As in Rope, for there to be any entertainment in the first place there must be a crime, and so the viewers of Jackal root for its protagonist to the very point at which history exerts its factuality and morality impresses its prohibitions. As far as possible for a mainstream blockbuster to accomplish, Jackal encourages its spectators to effectively complete the diabolical raison d'être for the film: to respect without judgment an aesthetic overthrow of the social Real through violence. Even the argument that viewers can identify with — and in the process admire the ingenuity of — Jackal nemesis Deputy Commissioner Claude Lebel (Michael Lonsdale) as much as if not more than the Jackal himself fails when one admits the policeman’s dependence on the assassin for his existence. Indeed, until the climax of the film, Lebel is always one step behind the Jackal, and even when he vanquishes his opponent the viewer is made aware that this was only because the slightest accident — de Gaulle’s bow at the precise moment the Jackal pulls the trigger — led to Lebel’s victory.

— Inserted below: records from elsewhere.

(* ===== verification/CliStores.v ===== *)
(** * Secret stores and data stores of the command line

    [azext_cleanroom/utilities/_azcli_helpers.py], [_secretstore_helpers.py],
    [_datastore_helpers.py], [secretstore_cmd.py] and [datastore_cmd.py].  The
    Azure command line, processes, files, randomness and RSA are a parameter
    ([CliEnv]); so is pydantic's validation of a schema. *)

From S2P Require Import Prelude PyStr Base64 Json JsonFacts Sha256 SparkModels Settings Helpers CleanroomModels SpecModels AppBuilder ConfigModels ConfigHelpers Encryptor DeployTemplate InitContainer JsonIndent.
From Stdlib Require Import Ascii.

(** ** The environment *)

(** The error of an invocation: the process' exit, or an exception. *)
Inductive InvokeError := IE_SystemExit (code : Z) | IE_Exception (e : exn).

(** [cli.result] when it is a [CommandResultItem]. *)
Record CommandResultItem := { ir_result : json; ir_error : option InvokeError }.

Record CliEnv (W : Type) := {
  ce_config : ConfigEnv W;
  (** [cli.invoke(args)]; the result it leaves *)
  cli_invoke : list string -> M W (option CommandResultItem);
  (** a process: its return code, standard output and standard error *)
  cli_run : list string -> M W (Z * string * string);
  cli_setenv : string -> string -> M W unit;
  cli_getenv : string -> M W (option string);
  cli_sleep : Z -> M W unit;
  cli_random : Z -> M W string;
  cli_uuid4 : M W string;
  cli_tempdir : string;
  (** [get_config_dir() / "cleanroom"], resolved *)
  cli_config_dir : string;
  cli_abspath : string -> string;
  cli_relpath : string -> string -> string;
  cli_exists : string -> M W bool;
  cli_makedirs : string -> M W unit;
  cli_remove : string -> M W unit;
  cli_read : string -> M W string;
  cli_write : string -> string -> M W unit;
  (** the files below a folder *)
  cli_files_below : string -> M W (list string);
  (** [yaml.safe_load] or [json.load] of a file *)
  cli_load_document : bool -> string -> M W json;
  cli_parse_schema : json -> res DataSchema;
  rsa_generate : M W string;
  rsa_public_key : string -> string;
  load_pem_public_key : string -> res string;
  rsa_oaep_encrypt : string -> string -> M W string
}.
Arguments ce_config {W}.
Arguments cli_invoke {W}.
Arguments cli_run {W}.
Arguments cli_setenv {W}.
Arguments cli_getenv {W}.
Arguments cli_sleep {W}.
Arguments cli_random {W}.
Arguments cli_uuid4 {W}.
Arguments cli_tempdir {W}.
Arguments cli_config_dir {W}.
Arguments cli_abspath {W}.
Arguments cli_relpath {W}.
Arguments cli_exists {W}.
Arguments cli_makedirs {W}.
Arguments cli_remove {W}.
Arguments cli_read {W}.
Arguments cli_write {W}.
Arguments cli_files_below {W}.
Arguments cli_load_document {W}.
Arguments cli_parse_schema {W}.
Arguments rsa_generate {W}.
Arguments rsa_public_key {W}.
Arguments load_pem_public_key {W}.
Arguments rsa_oaep_encrypt {W}.

(** [s.split()] *)
Fixpoint split_words_from (word s : string) : list string :=
  match s with
  | "" => if bool_decide (word = "") then [] else [word]
  | String c s' =>
      if is_space c then (if bool_decide (word = "") then [] else [word]) ++ split_words_from "" s'
      else split_words_from (word +:+ String c "") s'
  end.
Definition split_words (s : string) : list string := split_words_from "" s.

(** [s.split(c, 1)] of a text that has [c]. *)
Fixpoint split_first (c : ascii) (s : string) : option (string * string) :=
  match s with
  | "" => None
  | String d s' => if decide (d = c) then Some ("", s') else (fun p => (String d p.1, p.2)) <$> split_first c s'
  end.

(** [try: m finally: f]: an error of [f] takes the place of the outcome of [m]. *)
Definition try_finally {W A} (m : M W A) (f : M W unit) : M W A := fun w =>
  let '(w1, r) := m w in
  match f w1 with (w2, Ok _) => (w2, r) | (w2, Err e) => (w2, Err e) end.

Section Stores.
Context {W : Type} (ce : CliEnv W).

Definition az_cli (args_str : string) : M W json :=
  result ← cli_invoke ce (split_words args_str);
  match result with
  | None => mret JNull
  | Some r =>
      if json_truthy (ir_result r) then mret (ir_result r)
      else match ir_error r with
           | None => mret JNull
           | Some (IE_SystemExit code) => if (code =? 0)%Z then mret JNull else raise (OtherException "SystemExit")
           | Some (IE_Exception e) => raise e
           end
  end.

(** [get_default_config_file], and the override by an environment variable. *)
Definition get_default_config_file (config_file_name : string) : string := path_join (cli_config_dir ce) config_file_name.

Definition default_config_file (variable config_file_name : string) : M W string :=
  v ← cli_getenv ce variable;
  mret (if ostr_truthy v then default "" v else get_default_config_file config_file_name).

Definition default_secretstore_config_file : M W string := default_config_file "CLEANROOM_SECRETSTORE_CONFIG_FILE" "secretstores.yaml".
Definition default_datastore_config_file : M W string := default_config_file "CLEANROOM_DATASTORE_CONFIG_FILE" "datastores.yaml".
Definition default_collaboration_config_file : M W string :=
  default_config_file "CLEANROOM_COLLABORATION_CONFIG_FILE" "collaborations.yaml".

(** Reading a configuration file, a new one when it is missing and may be created. *)
Definition load_config {A} (c : Codec (document (ce_config ce)) A) (empty : A) (config_file : string)
    (create_if_not_existing : bool) : M W A :=
  try_except (read_config (ce_config ce) c config_file)
    (fun e => match e with
              | FileNotFoundError _ =>
                  found ← config_exists (ce_config ce) config_file;
                  if negb found && create_if_not_existing then mret empty
                  else raise (CLIError ("Cannot find file " +:+ config_file +:+ ". Check the --*-config parameter value."))
              | _ => raise e
              end).

(** ** Secret stores *)

(** What a store holds or a generator makes: bytes, text, or an RSA key by its
    PEM text. *)
Inductive Secret := SBytes (b : string) | SText (s : string) | SPrivateKey (pem : string) | SPublicKey (pem : string).

(** [ISecretStore] *)
Record ISecretStore := {
  ss_entry : SecretStoreEntry;
  add_secret : string -> M W Secret -> option string -> M W Secret;
  get_secret : string -> M W (option Secret)
}.

Definition local_key_path (e : SecretStoreEntry) (secret_name : string) : string :=
  cli_abspath ce (path_join (se_storeProviderUrl e) (secret_name +:+ ".bin")).

Definition not_bytes {A} (what : string) : res A := Err (TypeError ("a bytes-like object is required, not '" +:+ what +:+ "'")).

Definition secret_bytes (s : Secret) : res string :=
  match s with SBytes b => Ok b | SText _ => not_bytes "str" | SPrivateKey _ | SPublicKey _ => not_bytes "_RSAPrivateKey" end.

Definition LocalSecretStore (e : SecretStoreEntry) : ISecretStore := {|
  ss_entry := e;
  add_secret secret_name generate_secret _ :=
    secret ← generate_secret;
    b ← lift (secret_bytes secret);
    _ ← cli_write ce (local_key_path e secret_name) b;
    mret secret;
  get_secret secret_name :=
    found ← cli_exists ce (local_key_path e secret_name);
    if negb found then mret None
    else b ← cli_read ce (local_key_path e secret_name); mret (Some (SBytes b)) |}.

(** [urlparse(url).hostname.split(".")[0]] *)
Definition vault_name (url : string) : res string :=
  u ← urlparse url;
  host ← of_option (AttributeError "'NoneType' object has no attribute 'split'") (url_hostname u);
  Ok (hd "" (split_on "." host)).

Definition vault_param (url : string) : string :=
  if str_contains ".managedhsm.azure.net" (lower url) then "--hsm-name" else "--vault-name".

Definition skr_policy (security_policy : string) (maa_url : json) : json :=
  JObj [("anyOf", JArr [JObj [
           ("allOf", JArr [JObj [("claim", JStr "x-ms-sevsnpvm-hostdata"); ("equals", JStr security_policy)];
                           JObj [("claim", JStr "x-ms-compliance-status"); ("equals", JStr "azure-compliant-uvm")];
                           JObj [("claim", JStr "x-ms-attestation-type"); ("equals", JStr "sevsnpvm")]]);
           ("authority", maa_url)]]);
        ("version", JStr "1.0.0")].

Definition store_authority (e : SecretStoreEntry) : res json :=
  raw ← b64decode (se_configuration e); text ← utf8_decode raw; j ← loads text; json_item j "authority".

Definition AzureSecureSecretStore (e : SecretStoreEntry) : ISecretStore := {|
  ss_entry := e;
  add_secret secret_name generate_secret security_policy :=
    policy ← lift (of_option (AssertionError "Security policy is required for secure store.") security_policy);
    let pem_file_path := path_join (cli_tempdir ce) (secret_name +:+ ".pem") in
    let skr_file_path := path_join (cli_tempdir ce) (secret_name +:+ "-skr-policy.json") in
    try_finally
      (private_key ← generate_secret;
       match private_key with
       | SPrivateKey pem =>
           _ ← cli_write ce pem_file_path pem;
           maa_url ← lift (store_authority e);
           _ ← cli_write ce skr_file_path (dumps_indent 0 (skr_policy policy maa_url));
           kv_name ← lift (vault_name (se_storeProviderUrl e));
           _ ← az_cli ("keyvault key import --name " +:+ secret_name +:+ " --pem-file " +:+ pem_file_path
                       +:+ " --policy " +:+ skr_file_path +:+ " " +:+ vault_param (se_storeProviderUrl e) +:+ " " +:+ kv_name
                       +:+ " --exportable true --protection hsm --ops encrypt wrapKey --immutable false");
           mret (SPublicKey (rsa_public_key ce pem))
       | _ => raise (AssertionError "Invalid private key type")
       end)
      (_ ← cli_remove ce pem_file_path; cli_remove ce skr_file_path);
  get_secret secret_name :=
    suffix ← cli_uuid4 ce;
    let pem_file_path := path_join (cli_tempdir ce) (secret_name +:+ "-" +:+ str_take 8 suffix +:+ "-public-key.pem") in
    kv_name ← lift (vault_name (se_storeProviderUrl e));
    key ← az_cli ("keyvault key list " +:+ vault_param (se_storeProviderUrl e) +:+ " " +:+ kv_name
                  +:+ " --query [?name=='" +:+ secret_name +:+ "']");
    match key with
    | JNull => mret None
    | _ =>
        try_finally
          (_ ← az_cli ("keyvault key download --file " +:+ pem_file_path +:+ " --encoding PEM --name " +:+ secret_name
                       +:+ " " +:+ vault_param (se_storeProviderUrl e) +:+ " " +:+ kv_name);
           text ← cli_read ce pem_file_path;
           pem ← lift (load_pem_public_key ce text);
           mret (Some (SPublicKey pem)))
          (cli_remove ce pem_file_path)
    end |}.

(** The text of a secret in a command line: bytes are shown with their Python
    notation, which the model leaves out. *)
Definition secret_text (s : Secret) : string :=
  match s with SText t => t | SBytes b => "b'" +:+ b +:+ "'" | SPrivateKey p | SPublicKey p => p end.

Definition AzureSecretStore (e : SecretStoreEntry) : ISecretStore := {|
  ss_entry := e;
  add_secret secret_name generate_secret _ :=
    secret ← generate_secret;
    name ← lift (vault_name (se_storeProviderUrl e));
    _ ← az_cli ("keyvault secret set --name " +:+ secret_name +:+ " --vault-name " +:+ name +:+ " --value " +:+ secret_text secret);
    mret secret;
  get_secret secret_name :=
    suffix ← cli_uuid4 ce;
    let secret_file_path := path_join (cli_tempdir ce) (secret_name +:+ "-" +:+ str_take 8 suffix +:+ ".bin") in
    kv_name ← lift (vault_name (se_storeProviderUrl e));
    secret ← az_cli ("keyvault secret list --vault-name " +:+ kv_name +:+ " --query [?name=='" +:+ secret_name +:+ "']");
    match secret with
    | JNull => mret None
    | _ =>
        try_finally
          (_ ← az_cli ("keyvault secret download --file " +:+ secret_file_path +:+ " --encoding base64 --name " +:+ secret_name
                       +:+ " --vault-name " +:+ kv_name);
           b ← cli_read ce secret_file_path;
           mret (Some (SBytes b)))
          (cli_remove ce secret_file_path)
    end |}.

Definition make_secretstore (e : SecretStoreEntry) : ISecretStore :=
  match secretStoreType e with
  | SS_Local_File => LocalSecretStore e
  | SS_Azure_KeyVault_Managed_HSM => AzureSecureSecretStore e
  | SS_Azure_KeyVault => AzureSecretStore e
  end.

Definition load_secretstore_config (config_file : string) (create_if_not_existing : bool) : M W SecretStoreSpecification :=
  load_config (secretstore_codec (ce_config ce)) {| secretstores := Some [] |} config_file create_if_not_existing.

(** A specification error with another code would leave the result unset. *)
Definition get_secretstore (name config_file : string) : M W ISecretStore :=
  try_except
    (config ← load_secretstore_config config_file false;
     e ← lift (get_secretstore_entry config name).2;
     mret (make_secretstore e))
    (fun e => if has_code EC_SecretStoreNotFound e
              then raise (CLIError ("Secret store " +:+ name +:+ " not found. Run az cleanroom secretstore add first."))
              else if is_spec_error e then raise (UnboundLocalError "secretstore") else raise e).

(** *** [secretstore_add_cmd] *)

Definition kv_property (kv : json) (name : string) : res string :=
  p ← json_item kv "properties"; v ← json_item p name; json_text v.

(** The address, the configuration and the supported secrets of a key vault. *)
Definition vault_entry (t : SecretStoreType) (kv : json) (attestation_endpoint : string)
  : res (string * string * list SupportedSecretType) :=
  kind ← json_item kv "type";
  match t with
  | SS_Azure_KeyVault_Managed_HSM =>
      url ← (if json_eqs kind "Microsoft.KeyVault/managedHSMs" then kv_property kv "hsmUri"
             else
               _ ← py_assert (json_eqs kind "Microsoft.KeyVault/vaults") ("Unknown KeyVault type: " +:+ py_str kind);
               p ← json_item kv "properties"; sku ← json_item p "sku"; n ← json_item sku "name"; n ← json_text n;
               _ ← py_assert (bool_decide (lower n = "premium")) ("Unsupported SKU for Managed HSM: " +:+ n);
               kv_property kv "vaultUri");
      _ ← py_assert (str_truthy attestation_endpoint) "attestation_endpoint is required.";
      Ok (url, b64encode (utf8_encode (dumps (JObj [("authority", JStr attestation_endpoint)]))), [Supports_Key])
  | _ =>
      _ ← py_assert (json_eqs kind "Microsoft.KeyVault/vaults") ("Unknown KeyVault type: " +:+ py_str kind);
      url ← kv_property kv "vaultUri";
      Ok (url, "", [Supports_Secret])
  end.

Definition secretstore_add_cmd (secretstore_name : string) (backingstore_type : SecretStoreType)
    (secretstore_config_file backingstore_id backingstore_path attestation_endpoint : string) : M W unit :=
  config ← load_secretstore_config secretstore_config_file true;
  let '(config, found) := check_secretstore_entry config secretstore_name in
  match found with
  | Some _ => mret ()
  | None =>
      d ← (match backingstore_type with
           | SS_Local_File =>
               _ ← lift (py_assert (str_truthy backingstore_path) "backingstore_path is required for Local_File secret store.");
               present ← cli_exists ce backingstore_path;
               _ ← (if (present : bool) then mret () else cli_makedirs ce backingstore_path);
               mret (backingstore_path, "", [Supports_Secret])
           | _ =>
               _ ← lift (py_assert (str_truthy backingstore_id) "backingstore_id is required for KeyVault.");
               kv ← az_cli ("resource show --id " +:+ backingstore_id);
               lift (vault_entry backingstore_type kv attestation_endpoint)
           end);
      let '(url, configuration, supported) := (d : string * string * list SupportedSecretType) in
      let '(config, added) := add_secretstore_entry config
        {| se_name := secretstore_name; secretStoreType := backingstore_type; se_storeProviderUrl := url;
           se_configuration := configuration; supportedSecretTypes := supported |} in
      _ ← lift added;
      write_secretstore_config (ce_config ce) secretstore_config_file config
  end.
End Stores.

So even though he both fails to assassinate de Gaulle and is soon thereafter killed, the Jackal and his artistic process nonetheless emerge triumphant — not in the realm of ideology, but in the refusal to submit to the mechanisms and technologies of identification that catalog and quantify the individual, transforming him from subject to object. Viewers might very well arrive at admiring the Jackal as the ultimate underground artist, as one of the few members of society who seeks to directly affect the Real and to elude official processing by what Louis Althusser deemed the Ideological State Apparatus. By living within yet slipping through various systems of control, the assassin-aesthete resists the modern surveillance state as well as society’s insistence that one identify oneself as an individual — and that the artist create art — solely on society’s terms. In the end, The Day of the Jackal troubles our certainty, not only of the belief that the artist is as important as or is more important than her art, but also of that the belief that maintaining one’s identificatory status holds more value than an anonymous and impersonal creativity in the service of violent insurrection.